Stored data →
____________________
(* ===== verification/AttestMain.v ===== *)
(** * realm-node-attest: the processes

    Models the three commands under [src/pkgs/realm-node-attest/cmd] and the
    [Close] methods of the plugins in [adapters.go].  The responder parses its
    options, runs [RunResponder] (the transition system of [AttestRun]) and
    ends with an exit code.  A plugin process serves configuration requests in
    the order they come, as [pluginmain.Serve] of the SDK hands them over, and
    closes its plugin when serving ends. *)

From S2P Require Import Prelude GoStrings GoFlag Json NetIP AttestProtocol AttestMetrics AttestServer AttestResponder AttestRun AttestAgent AttestAdapters.

Open Scope Z_scope.
Open Scope go_scope.

(** ** The responder *)

(** How a command line ends: an exit code, and the configuration [RunResponder]
    was called with. *)
Record ending := Ending { en_code : Z; en_config : option ResponderConfig }.

Definition responder_options (args : list string) : result (ResponderConfig * list string) :=
  let! parsed := parseFlagsInt ["fqdn"; "control-socket"; "metrics-address"] [("port", DefaultPort)] args in
  let text name := default "" (parsed.1 !! name) in
  Ok ({| rc_FQDN := text "fqdn"; rc_Port := int_value parsed.1 "port"; rc_ControlSocket := text "control-socket";
         rc_MetricsAddress := text "metrics-address" |}, parsed.2).

(** [RunResponder] from its start through the events to its return; [None] while
    it runs. *)
Definition RunResponder `{Jose} (env : listen_env) (order : list (string * string)) (listen : option nat) (closeErr : result unit)
    (socks : sockets) (evs : list event) (config : ResponderConfig) : option (result unit) :=
  match startResponder env config order listen closeErr socks with
  | inr f => Some (f_error f)
  | inl p => p' ← run_events closeErr p evs; p_result p'
  end.

(** The end of the context is no failure. *)
Definition exit_code (r : result unit) : Z :=
  match r with
  | Ok _ => 0
  | Err e => if error_is ErrCanceled e then 0 else 1
  | Panic _ => 2
  end.

(** A bad option ends the process with 2, a request for help with 0. *)
Definition responder_main (run : ResponderConfig -> option (result unit)) (args : list string) : option ending :=
  match responder_options args with
  | Err e => Some (Ending (if e =? ErrNew "flag: help requested" then 0 else 2) None)
  | Panic _ => Some (Ending 2 None)
  | Ok (config, rest) =>
      if Z.of_nat (length rest) <>? 0 then Some (Ending 2 None)
      else
        r ← run config;
        Some (Ending (exit_code r) (Some config))
  end.

(** ** The plugins *)
Definition agent_Close (p : AgentPlugin) (closeErr : result unit) (socks : sockets) : result unit * AgentPlugin * sockets :=
  let '(r, l, socks') := listener_close (ap_listener p) closeErr socks in
  (r, MkAgentPlugin (ap_config p) (ap_metrics p) l, socks').

Definition server_Close (p : ServerPlugin) (closeErr : result unit) (socks : sockets) : result unit * ServerPlugin * sockets :=
  let '(r, l, socks') := listener_close (sp_listener p) closeErr socks in
  (r, MkServerPlugin (sp_server p) (sp_nodes p) (sp_metrics p) l, socks').

(** A configuration request, with the files at that time and the socket a new
    metrics listener gets. *)
Record call := Call {
  c_request : option configureRequest; c_files : string -> option string; c_order : list (string * NodePolicy); c_listen : option nat; c_closeErr : result unit }.

(** A descriptor that is open is not given out again. *)
Definition fresh_fd (c : call) (socks : sockets) : bool :=
  match c_listen c with Some fd => bool_decide (socks !! fd = None) | None => true end.

Definition agent_zero : AgentPlugin := MkAgentPlugin None None (Listener "" None None).
Definition server_zero : ServerPlugin := MkServerPlugin None ∅ None (Listener "" None None).

Section plugins.
(* [hcl.Decode] of the plugin data *)
Variable hcl_config_file : string -> option string.

Fixpoint agent_serve (p : AgentPlugin) (calls : list call) (socks : sockets) : option (AgentPlugin * sockets) :=
  match calls with
  | [] => Some (p, socks)
  | c :: calls' =>
      if fresh_fd c socks then
        let '(_, p', socks') := agent_Configure hcl_config_file (c_files c) p (c_request c) (c_listen c) (c_closeErr c) socks in agent_serve p' calls' socks'
      else None
  end.

Fixpoint server_serve (p : ServerPlugin) (calls : list call) (socks : sockets) : option (ServerPlugin * sockets) :=
  match calls with
  | [] => Some (p, socks)
  | c :: calls' =>
      if fresh_fd c socks then
        let '(_, p', socks') := server_Configure hcl_config_file (c_files c) p (c_request c) (c_order c) (c_listen c) (c_closeErr c) socks in server_serve p' calls' socks'
      else None
  end.

(** The sockets when the process ends. *)
Definition agent_main (calls : list call) (closeErr : result unit) (socks : sockets) : option sockets :=
  '(p, socks') ← agent_serve agent_zero calls socks; Some (agent_Close p closeErr socks').2.
Definition server_main (calls : list call) (closeErr : result unit) (socks : sockets) : option sockets :=
  '(p, socks') ← server_serve server_zero calls socks; Some (server_Close p closeErr socks').2.
End plugins.

(** ** Properties *)

(** A listener together with the sockets it found open. *)
Definition owns (initial : sockets) (m : metricsListener) (socks : sockets) : Prop :=
  listener_inv m socks /\ close_fd (l_server m) socks = initial.

Lemma owns_zero socks : owns socks (Listener "" None None) socks.
Proof. done. Qed.

Lemma owns_close initial m closeErr socks : owns initial m socks -> (listener_close m closeErr socks).2 = initial.
Proof.
  intros [Hi <-]. destruct (listener_close m closeErr socks) as [[r m'] socks'] eqn:E.
  by destruct (listener_close_spec _ _ _ _ _ _ Hi E) as [_ ->].
Qed.

Lemma owns_configure initial m address listen closeErr socks r m' socks' :
  owns initial m socks -> (forall fd, listen = Some fd -> socks !! fd = None) ->
  configure m address listen closeErr socks = (r, m', socks') -> owns initial m' socks'.
Proof.
  intros [Hi Hc] Hfresh E. assert (Hi' : listener_inv m' socks') by by apply configure_spec in E as [? _].
  split; [done|]. unfold configure in E. destruct (validateMetricsAddress address); [|by simplify_eq..].
  case_bool_decide as Ha; [by simplify_eq|]. case_bool_decide as Hz.
  { by destruct (listener_close_spec _ _ _ _ _ _ Hi E) as [-> ->]. }
  destruct listen as [fd|]; [|by simplify_eq]. specialize (Hfresh fd eq_refl).
  assert (Hne : l_server m <> Some fd).
  { intros Es. destruct Hi as [_ Hs]. rewrite Es in Hs. destruct Hs as [_ Hs]. congruence. }
  assert (Hi2 : listener_inv m (<[fd := address]> socks)).
  { destruct Hi as [He Hs]. split; [done|]. destruct (l_server m) as [f|]; [|done]. by rewrite lookup_insert_ne by congruence. }
  destruct (listener_close m closeErr (<[fd := address]> socks)) as [[r0 m0] s0] eqn:El.
  apply listener_close_spec in El as [_ ->]; [|done]. injection E as <- <- <-. cbn [l_server]. unfold close_fd in *.
  destruct (l_server m) as [f|]; [|subst; by apply delete_insert_id].
  rewrite delete_insert_ne by congruence. rewrite Hc. apply delete_insert_id. rewrite <- Hc.
  by rewrite lookup_delete_ne by congruence.
Qed.

Lemma fresh_fd_spec c socks : fresh_fd c socks = true -> forall fd, c_listen c = Some fd -> socks !! fd = None.
Proof. unfold fresh_fd. intros H fd E. rewrite E in H. by apply bool_decide_eq_true in H. Qed.

Section closing.
Variable hcl_config_file : string -> option string.

Lemma agent_configure_owns initial p c socks r p' socks' :
  owns initial (ap_listener p) socks -> fresh_fd c socks = true ->
  agent_Configure hcl_config_file (c_files c) p (c_request c) (c_listen c) (c_closeErr c) socks = (r, p', socks') ->
  owns initial (ap_listener p') socks'.
Proof.
  intros Ho Hf. unfold agent_Configure.
  destruct (let! cfg := _ in _) as [cfg| |], (metrics_of (ap_metrics p) "agent") as [m| |]; try (by intros [= _ <- <-]).
  destruct (configure _ _ _ _ _) as [[r1 l] socks1] eqn:E.
  apply (owns_configure initial) in E; [|done|by apply fresh_fd_spec]. destruct r1; by intros [= _ <- <-].
Qed.

Lemma server_configure_owns initial p c socks r p' socks' :
  owns initial (sp_listener p) socks -> fresh_fd c socks = true ->
  server_Configure hcl_config_file (c_files c) p (c_request c) (c_order c) (c_listen c) (c_closeErr c) socks = (r, p', socks') ->
  owns initial (sp_listener p') socks'.
Proof.
  intros Ho Hf. unfold server_Configure.
  destruct (let! cfg := _ in _) as [server| |], (metrics_of (sp_metrics p) "server") as [m| |]; try (by intros [= _ <- <-]).
  destruct (configure _ _ _ _ _) as [[r1 l] socks1] eqn:E.
  apply (owns_configure initial) in E; [|done|by apply fresh_fd_spec]. destruct r1; by intros [= _ <- <-].
Qed.

Lemma agent_serve_owns initial calls : forall p socks p' socks',
  owns initial (ap_listener p) socks -> agent_serve hcl_config_file p calls socks = Some (p', socks') -> owns initial (ap_listener p') socks'.
Proof.
  induction calls as [|c calls IH]; intros p socks p' socks' Ho Hs; cbn [agent_serve] in Hs; [by simplify_eq|].
  destruct (fresh_fd c socks) eqn:Ef; [|done].
  destruct (agent_Configure _ _ _ _ _ _ _) as [[r p1] s1] eqn:E. eapply IH; [|done]. by eapply agent_configure_owns.
Qed.

Lemma server_serve_owns initial calls : forall p socks p' socks',
  owns initial (sp_listener p) socks -> server_serve hcl_config_file p calls socks = Some (p', socks') -> owns initial (sp_listener p') socks'.
Proof.
  induction calls as [|c calls IH]; intros p socks p' socks' Ho Hs; cbn [server_serve] in Hs; [by simplify_eq|].
  destruct (fresh_fd c socks) eqn:Ef; [|done].
  destruct (server_Configure _ _ _ _ _ _ _ _) as [[r p1] s1] eqn:E. eapply IH; [|done]. by eapply server_configure_owns.
Qed.

(** Whatever configurations a plugin process is given and however they fare,
    when it ends every socket it opened is closed and no other. *)
Theorem plugins_close calls closeErr socks socks' :
  (agent_main hcl_config_file calls closeErr socks = Some socks' -> socks' = socks) /\
  (server_main hcl_config_file calls closeErr socks = Some socks' -> socks' = socks).
Proof.
  split; unfold agent_main, server_main; intros H; apply bind_Some in H as ([p s] & Hs & [= <-]).
  - apply (agent_serve_owns socks) in Hs; [|apply owns_zero]. apply (owns_close _ _ closeErr) in Hs.
    unfold agent_Close. by destruct (listener_close _ _ _) as [[? ?] ?].
  - apply (server_serve_owns socks) in Hs; [|apply owns_zero]. apply (owns_close _ _ closeErr) in Hs.
    unfold server_Close. by destruct (listener_close _ _ _) as [[? ?] ?].
Qed.
End closing.

(** The command line for a configuration. *)
Definition command_line (config : ResponderConfig) : list string :=
  option_args [("fqdn", rc_FQDN config); ("port", itoa (rc_Port config)); ("control-socket", rc_ControlSocket config);
    ("metrics-address", rc_MetricsAddress config)].

Lemma responder_options_roundtrip config rest : 0 <= rc_Port config < 2 ^ 63 -> positional rest ->
  responder_options (command_line config ++ rest) = Ok (config, rest).
Proof.
  intros Hp Hr. unfold responder_options, parseFlagsInt, command_line.
  rewrite flag_parse_roundtrip; [|repeat apply Forall_cons_2; [..|by apply Forall_nil_2]|done].
  - cbn [rbind fst snd assign foldl]. unfold int_value.
    rewrite !(lookup_insert_ne _ "metrics-address"), !(lookup_insert_ne _ "control-socket"), (lookup_insert_ne _ "port" "fqdn"),
      !lookup_insert_eq by done. cbn [default mbind option_bind]. rewrite parseInt0_itoa by done. by destruct config.
  - split_and!; [eexists _, _; (split; [reflexivity|]); by split_and!|by vm_compute; eexists|done].
  - split_and!; [eexists _, _; (split; [reflexivity|]); by split_and!|by vm_compute; eexists|].
    apply orb_true_iff. right. apply bool_decide_eq_true. cbn [fst snd]. rewrite parseInt0_itoa by done. by eexists.
  - split_and!; [eexists _, _; (split; [reflexivity|]); by split_and!|by vm_compute; eexists|done].
  - split_and!; [eexists _, _; (split; [reflexivity|]); by split_and!|by vm_compute; eexists|done].
Qed.

(** The responder runs with exactly the configuration on its command line, or,
    when anything follows the options, not at all. *)
Theorem responder_command run config rest : 0 <= rc_Port config < 2 ^ 63 -> positional rest ->
  responder_main run (command_line config ++ rest) =
  match rest with [] => r ← run config; Some (Ending (exit_code r) (Some config)) | _ => Some (Ending 2 None) end.
Proof.
  intros Hp Hr. unfold responder_main. rewrite responder_options_roundtrip by done. destruct rest as [|a rest]; [done|].
  by rewrite bool_decide_false by (cbn [length]; lia).
Qed.

(** ** Concrete processes *)
Module MainExamples.
Import PlainJose ProtocolExamples ResponderExamples RunExamples.

(** The process of [RunExamples], ended by its context. *)
Definition process_run : ResponderConfig -> option (result unit) :=
  RunResponder env [] None (Ok tt) ∅ (history ++ [Ended None]).

Lemma responder_command_witness :
  responder_main process_run (command_line config ++ []) = (r ← process_run config; Some (Ending (exit_code r) (Some config))).
Proof. apply (responder_command process_run config []); [split; vm_compute; [discriminate|reflexivity]|exact I]. Defined.

Example process_ends : en_code <$> responder_main process_run (command_line config) = Some 0.
Proof. vm_cast_no_check (eq_refl (Some 0)). Qed.

Example refused_lines : (en_code <$> responder_main process_run ["--help"]) = Some 0 /\
  (en_code <$> responder_main process_run ["--port"; "http"]) = Some 2 /\
  (en_code <$> responder_main process_run ["--fqdn"; "a.example"; "extra"]) = Some 2.
Proof. vm_compute. done. Qed.

Definition document : string :=
  marshal (JObj [("trust_domain", JStr "nyaw.xyz"); ("fqdn", JStr "eihort.nyaw.xyz"); ("control_socket", JStr "/run/realm/control.sock");
    ("metrics_address", JStr "127.0.0.1:9103")]).

Definition first_call : call :=
  Call (Some (ConfigureRequest "x" "nyaw.xyz")) (fun _ => Some document) [] (Some 7%nat) (Ok tt).

(** The process opens a listener and closes it when it ends. *)
Lemma plugins_close_witness :
  (exists p s, agent_serve (fun _ => Some "/etc/agent.json") agent_zero [first_call] {[3%nat := "a"]} = Some (p, s) /\ size s = 2%nat) /\
  agent_main (fun _ => Some "/etc/agent.json") [first_call] (Ok tt) {[3%nat := "a"]} = Some {[3%nat := "a"]}.
Proof.
  split; [eexists _, _; split; vm_compute; reflexivity|].
  destruct (agent_main (fun _ => Some "/etc/agent.json") [first_call] (Ok tt) {[3%nat := "a"]}) as [s|] eqn:E.
  - f_equal. exact (proj1 (plugins_close (fun _ => Some "/etc/agent.json") [first_call] (Ok tt) {[3%nat := "a"]} s) E).
  - exfalso. revert E. vm_compute. discriminate.
Defined.
End MainExamples.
____________________
Assignment → Only the lines from the first line of the records through the line with "From S2P Require" should be reproduced, exactly and with nothing added.

Written solution →
(* ===== verification/AttestMain.v ===== *)
(** * realm-node-attest: the processes

    Models the three commands under [src/pkgs/realm-node-attest/cmd] and the
    [Close] methods of the plugins in [adapters.go].  The responder parses its
    options, runs [RunResponder] (the transition system of [AttestRun]) and
    ends with an exit code.  A plugin process serves configuration requests in
    the order they come, as [pluginmain.Serve] of the SDK hands them over, and
    closes its plugin when serving ends. *)

From S2P Require Import Prelude GoStrings GoFlag Json NetIP AttestProtocol AttestMetrics AttestServer AttestResponder AttestRun AttestAgent AttestAdapters.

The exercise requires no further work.